Beverage and meals at the Everest View are about double the Namche Bazar prices but the view more than compensates for the price.

After a small lunch at the Everest View, we continued North to the town of Khumjung where we could listen to outdoor classes at a school founded by Sir Edmund Hillary. A return to Namche Bazar completed our short sightseeing walk.

Back in Namche Bazar, we stopped at the Everest Bakery for snacks. Wes enjoyed the chocolate cake but Masami got food poisoning from the egg sandwich. Back at our hotel, we learned that another guest also got food poisoning from an omelet at the Everest Bakery. Upset, Wes confronted the owner. The Everest Bakery's response: "That's not our problem. Get out and go home!" We urge everyone to spread the word to boycott the irresponsible business practices of the Everest Bakery.
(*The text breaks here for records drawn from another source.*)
(* ===== verification/PoolAllocatorMain.v ===== *)
(** * Pool allocator: main theorems *)

From S2P Require Import Prelude PoolAllocator.

Section History.
Context {T : Type} (sizeT alignT : N).
#[local] Open Scope N_scope.

Inductive alloc_op := OAllocate (construct : result T) | ODeallocate (ptr : option N).
Inductive alloc_out := OAddress (addr : N) | OBadAlloc | OThrow (e : exn) | OUnit.

(** A call, its exception caught. *)
Definition alloc_call (o : alloc_op) : M PoolAllocator alloc_out := λ p,
  match o with
  | OAllocate c =>
    match allocate sizeT alignT c p with
    | Ret p' addr => Ret p' (OAddress addr)
    | Exn p' BadAlloc => Ret p' OBadAlloc
    | Exn p' e => Ret p' (OThrow e)
    | Stuck => Stuck
    end
  | ODeallocate ptr => (deallocate sizeT alignT ptr;; mret OUnit) p
  end.

Fixpoint alloc_calls (ops : list alloc_op) : M PoolAllocator (list alloc_out) :=
  match ops with
  | [] => mret []
  | o :: ops' => r ← alloc_call o; rs ← alloc_calls ops'; mret (r :: rs)
  end.

(** The reference: a stack of free addresses and the objects by address. *)
Definition ref_state : Type := list N * gmap N T.

Definition ref_call (st : ref_state) (o : alloc_op) : ref_state * alloc_out :=
  match o, st with
  | OAllocate _, ([], live) => (st, OBadAlloc)
  | OAllocate (Val x), (addr :: fl, live) => ((fl, <[addr:=x]> live), OAddress addr)
  | OAllocate (Throw BadAlloc), _ => (st, OBadAlloc)
  | OAllocate (Throw e), _ => (st, OThrow e)
  | OAllocate Undef, _ => (st, OUnit)
  | ODeallocate None, _ => (st, OUnit)
  | ODeallocate (Some addr), (fl, live) => ((addr :: fl, delete addr live), OUnit)
  end.

Fixpoint ref_calls (st : ref_state) (ops : list alloc_op) : ref_state * list alloc_out :=
  match ops with
  | [] => (st, [])
  | o :: ops' => let '(st1, r) := ref_call st o in let '(st2, rs) := ref_calls st1 ops' in (st2, r :: rs)
  end.

(** Clients free only what is allocated; constructors return or throw. *)
Fixpoint valid_calls (st : ref_state) (ops : list alloc_op) : Prop :=
  match ops with
  | [] => True
  | o :: ops' =>
    match o with
    | OAllocate c => c ≠ Undef
    | ODeallocate (Some addr) => is_Some (st.2 !! addr)
    | ODeallocate None => True
    end ∧ valid_calls (ref_call st o).1 ops'
  end.

Hypothesis align_pos : 0 < alignT.

Lemma alloc_calls_spec ops p a fl live :
  pool_ok sizeT alignT p a fl live → valid_calls (fl, live) ops →
  ∃ p' a', alloc_calls ops p = Ret p' (ref_calls (fl, live) ops).2 ∧
    pool_ok sizeT alignT p' a' (ref_calls (fl, live) ops).1.1 (ref_calls (fl, live) ops).1.2 ∧
    base a' = base a ∧ capacity_ p' = capacity_ p.
Proof.
  revert p a fl live. induction ops as [|o ops IH]; intros p a fl live Hp Hv; [by exists p, a|].
  destruct Hv as [Ho Hv]. cbn [alloc_calls ref_calls].
  assert (∃ p1 a1, alloc_call o p = Ret p1 (ref_call (fl, live) o).2 ∧
    pool_ok sizeT alignT p1 a1 (ref_call (fl, live) o).1.1 (ref_call (fl, live) o).1.2 ∧
    base a1 = base a ∧ capacity_ p1 = capacity_ p) as (p1 & a1 & Hrun & Hp1 & Hb1 & Hc1).
  { destruct o as [c|[addr|]]; unfold alloc_call.
    - pose proof (allocate_spec sizeT alignT align_pos p a fl live c Hp) as Ha. destruct fl as [|node fl].
      + rewrite Ha. exists p, a. by destruct c as [|[]|].
      + destruct c as [x|e|]; [| |done].
        * destruct Ha as (p' & a' & -> & ? & _ & ? & ?). by exists p', a'.
        * rewrite Ha. exists p, a. by destruct e.
    - destruct Ho as [x Hx]. destruct (deallocate_spec sizeT alignT align_pos p a fl live addr x Hp Hx)
        as (p' & a' & Hrun & ? & ? & ?). erewrite M_bind_run by done. by exists p', a'.
    - by exists p, a. }
  erewrite M_bind_run by done. destruct (ref_call (fl, live) o) as [[fl1 live1] r]. simpl in *.
  destruct (IH p1 a1 fl1 live1 Hp1 Hv) as (p2 & a2 & Hrun2 & Hp2 & ? & ?). erewrite M_bind_run by done.
  destruct (ref_calls (fl1, live1) ops) as [st2 rs]. mrun. exists p2, a2. split_and!; try done; congruence.
Qed.

(** C34: For every capacity from 1 on whose product with the block size is below
    2^64, so that the size of the arena does not wrap, every address at which the
    arena was allocated, and every sequence of allocations (whose constructors may
    throw) and deallocations of live objects, the pool hands out the most recently
    freed block, or the next of the arena; of itself it throws [bad_alloc] exactly
    when no block is free; what a constructor throws passes through and leaves the
    pool as it was; blocks lie inside the arena and an object keeps its value until
    it is freed; [inUse] and [available] count. *)
Theorem pool_allocator_history (newAt cap : N) (ops : list alloc_op) :
  0 < cap → cap * kBlockSize sizeT alignT < 2 ^ 64 →
  valid_calls (addrs sizeT alignT newAt 0 (N.to_nat cap), ∅) ops →
  ∃ p0 p a, makePool sizeT alignT newAt cap = Val p0 ∧
    alloc_calls ops p0 = Ret p (ref_calls (addrs sizeT alignT newAt 0 (N.to_nat cap), ∅) ops).2 ∧
    let '(fl, live) := (ref_calls (addrs sizeT alignT newAt 0 (N.to_nat cap), ∅) ops).1 in
    pool_ok sizeT alignT p a fl live ∧ base a = newAt ∧
    inUse p = N.of_nat (base.size live) ∧ available p = N.of_nat (length fl).
Proof.
  intros Hcap Hlt Hv. destruct (makePool_spec (T := T) sizeT alignT align_pos newAt cap Hcap Hlt) as (p0 & a0 & Hm & Hp0 & Hb0 & Hc0).
  destruct (alloc_calls_spec ops p0 a0 _ _ Hp0 Hv) as (p & a & Hrun & Hp & Hb & Hc).
  exists p0, p, a. split; [done|]. split; [done|]. destruct (ref_calls _ ops) as [[fl live] outs]. simpl in *.
  split; [done|]. split; [congruence|]. split; [apply Hp|].
  unfold available, wrap. pose proof (po_count _ _ _ _ _ _ Hp) as Hcount. pose proof (po_size _ _ _ _ _ _ Hp).
  pose proof (kBlockSize_pos sizeT alignT align_pos). symmetry. apply (N.mod_unique _ _ 1); nia.
Qed.

(** The block layout is right for every element type whose alignment is a
    power of two: a block holds an object or a free node, block addresses have
    the alignment of both, and different blocks do not overlap. *)
Theorem pool_block_layout (k : N) (newAt : N) (i j : nat) :
  alignT = 2 ^ k → (kBlockAlign alignT | newAt) →
  let addr i := newAt + N.of_nat i * kBlockSize sizeT alignT in
  sizeT ≤ kBlockSize sizeT alignT ∧ sizeFreeNode ≤ kBlockSize sizeT alignT ∧
  (alignT | addr i) ∧ (alignFreeNode | addr i) ∧
  (i ≠ j → addr i + kBlockSize sizeT alignT ≤ addr j ∨ addr j + kBlockSize sizeT alignT ≤ addr i).
Proof.
  intros Hk Hbase addr.
  destruct (roundUp_spec (maxOf sizeT sizeFreeNode) (kBlockAlign alignT) (kBlockAlign_pos alignT align_pos)) as [Hdiv Hle].
  fold (kBlockSize sizeT alignT) in Hdiv, Hle. rewrite maxOf_spec in Hle.
  assert (Hal : (kBlockAlign alignT | addr i)).
  { unfold addr. apply N.divide_add_r; [done|]. by apply N.divide_mul_r. }
  assert (Hmax : (alignT | kBlockAlign alignT) ∧ (alignFreeNode | kBlockAlign alignT)).
  { unfold kBlockAlign. rewrite maxOf_spec. unfold alignFreeNode. rewrite Hk. change 8 with (2 ^ 3).
    destruct (N.le_ge_cases k 3) as [Hle3|Hle3].
    - rewrite N.max_r by (by apply N.pow_le_mono_r). split; [|done]. exists (2 ^ (3 - k)). rewrite <- N.pow_add_r. f_equal. lia.
    - rewrite N.max_l by (by apply N.pow_le_mono_r). split; [done|]. exists (2 ^ (k - 3)). rewrite <- N.pow_add_r. f_equal. lia. }
  destruct Hmax as [Hm1 Hm2]. split; [lia|]. split; [lia|]. split; [by etrans|]. split; [by etrans|].
  unfold addr. nia.
Qed.

(** A capacity whose arena does not fit 64 bits is not refused: the size of
    the arena wraps around, and building the free list writes outside of it. *)
Theorem pool_construct_overrun (newAt cap : N) :
  kBlockSize sizeT alignT < 2 ^ 64 → 2 ^ 64 ≤ cap * kBlockSize sizeT alignT →
  makePool (T := T) sizeT alignT newAt cap = Undef.
Proof. by apply makePool_overrun. Qed.
End History.

Definition demo_allocs : list (alloc_op (T := nat)) :=
  [OAllocate (Val 5); OAllocate (Throw (RuntimeError "ctor")); OAllocate (Val 6); OAllocate (Val 7);
   ODeallocate (Some 1000%N); OAllocate (Val 8)].

Lemma pool_allocator_history_witness :
  ∃ p0 p a, makePool 4 4 1000 2 = Val p0 ∧
    alloc_calls 4 4 demo_allocs p0 = Ret p (ref_calls (addrs 4 4 1000 0 2, ∅) demo_allocs).2 ∧
    let '(fl, live) := (ref_calls (addrs 4 4 1000 0 2, ∅) demo_allocs).1 in
    pool_ok 4 4 p a fl live ∧ base a = 1000%N ∧
    inUse p = N.of_nat (base.size live) ∧ available p = N.of_nat (length fl).
Proof.
  apply (pool_allocator_history 4 4 ltac:(lia) 1000 2 demo_allocs); [lia|vm_compute; reflexivity|].
  simpl. repeat split; try discriminate. eexists. reflexivity.
Defined.

Lemma pool_block_layout_witness :
  let addr i := (64 + N.of_nat i * kBlockSize 24 16)%N in
  (24 ≤ kBlockSize 24 16 ∧ sizeFreeNode ≤ kBlockSize 24 16 ∧ (16 | addr 3%nat) ∧ (alignFreeNode | addr 3%nat) ∧
  (3 ≠ 4 → addr 3%nat + kBlockSize 24 16 ≤ addr 4%nat ∨ addr 4%nat + kBlockSize 24 16 ≤ addr 3%nat))%N.
Proof.
  destruct (pool_block_layout 24 16 ltac:(lia) 4 64 3 4) as (H1 & H2 & H3 & H4 & H5); [reflexivity|by exists 4%N|].
  split; [exact H1|]. split; [exact H2|]. split; [exact H3|]. split; [exact H4|]. intros _. apply H5. discriminate.
Defined.

Lemma pool_construct_overrun_witness : makePool (T := nat) 8 8 4096 (2 ^ 61) = Undef.
Proof. apply (pool_construct_overrun 8 8); [lia|vm_compute; reflexivity|vm_compute; discriminate]. Defined.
Wes and Masami take a relaxing walk above the town of Namche Bazar on their rest day. The mountain to the right is Ama Dablam. A tip of Everest peaks over the range of white on the left.

November 30, Day 16:

Namche Bazar to Lukla

SE 3420 meters / 11,220 feet, FE 2840 meters / 9318 feet
ME 3420 meters / 11,220 feet
HW 6.5 hours + HR 1 hour = HT 7.5 hours

After throwing up all night, Masami was in poor shape to walk for 6 hours to Lukla. But considering that the other food poisoned victim staying at the Thamserku View Lodge was in worse condition on days 2 and 3, we decided to try to reach Lukla while Masami was still mobile.

Fernando planned to go to Lukla on the same day and hired a porter the night before. "40 days in the mountains carrying my heavy 35kg pack. But on my last day, I will have a porter and walk free!" he rejoiced. But seeing Masami's condition, Fernando insisted that he carry Masami's pack. We are grateful for his generosity.

Without luggage, Masami managed to stagger to Lukla.

December 1, Day 17:

Lukla to Kathmandu

December 1 was the day of our original flight reservation to Kathmandu. Masami's food poisoning almost forced a schedule change but we boarded our plane nonetheless. The 09:00 flight left only 2½ hours late at 11:30. Again, fog in Kathmandu was the cause. Once airborne, we saw a noticeable difference in our and the other tourist's behaviors. Flying into Lukla, we stared out the window marveling at the mountains in excited anticipation. Departing from Lukla, we sat back in utter exhaustion uncaring about the scenery. Kathmandu was a short 50 minutes away.

Back in Kathmandu, it was Wes' turn to be food poisoned. We both lay in bed without the energy nor motivation to venture outside.

Absolutely run down with exhaustion, cold, and diarrhea, we need to take a break from trekking and move to a warmer climate. On December 3, we travel south to India.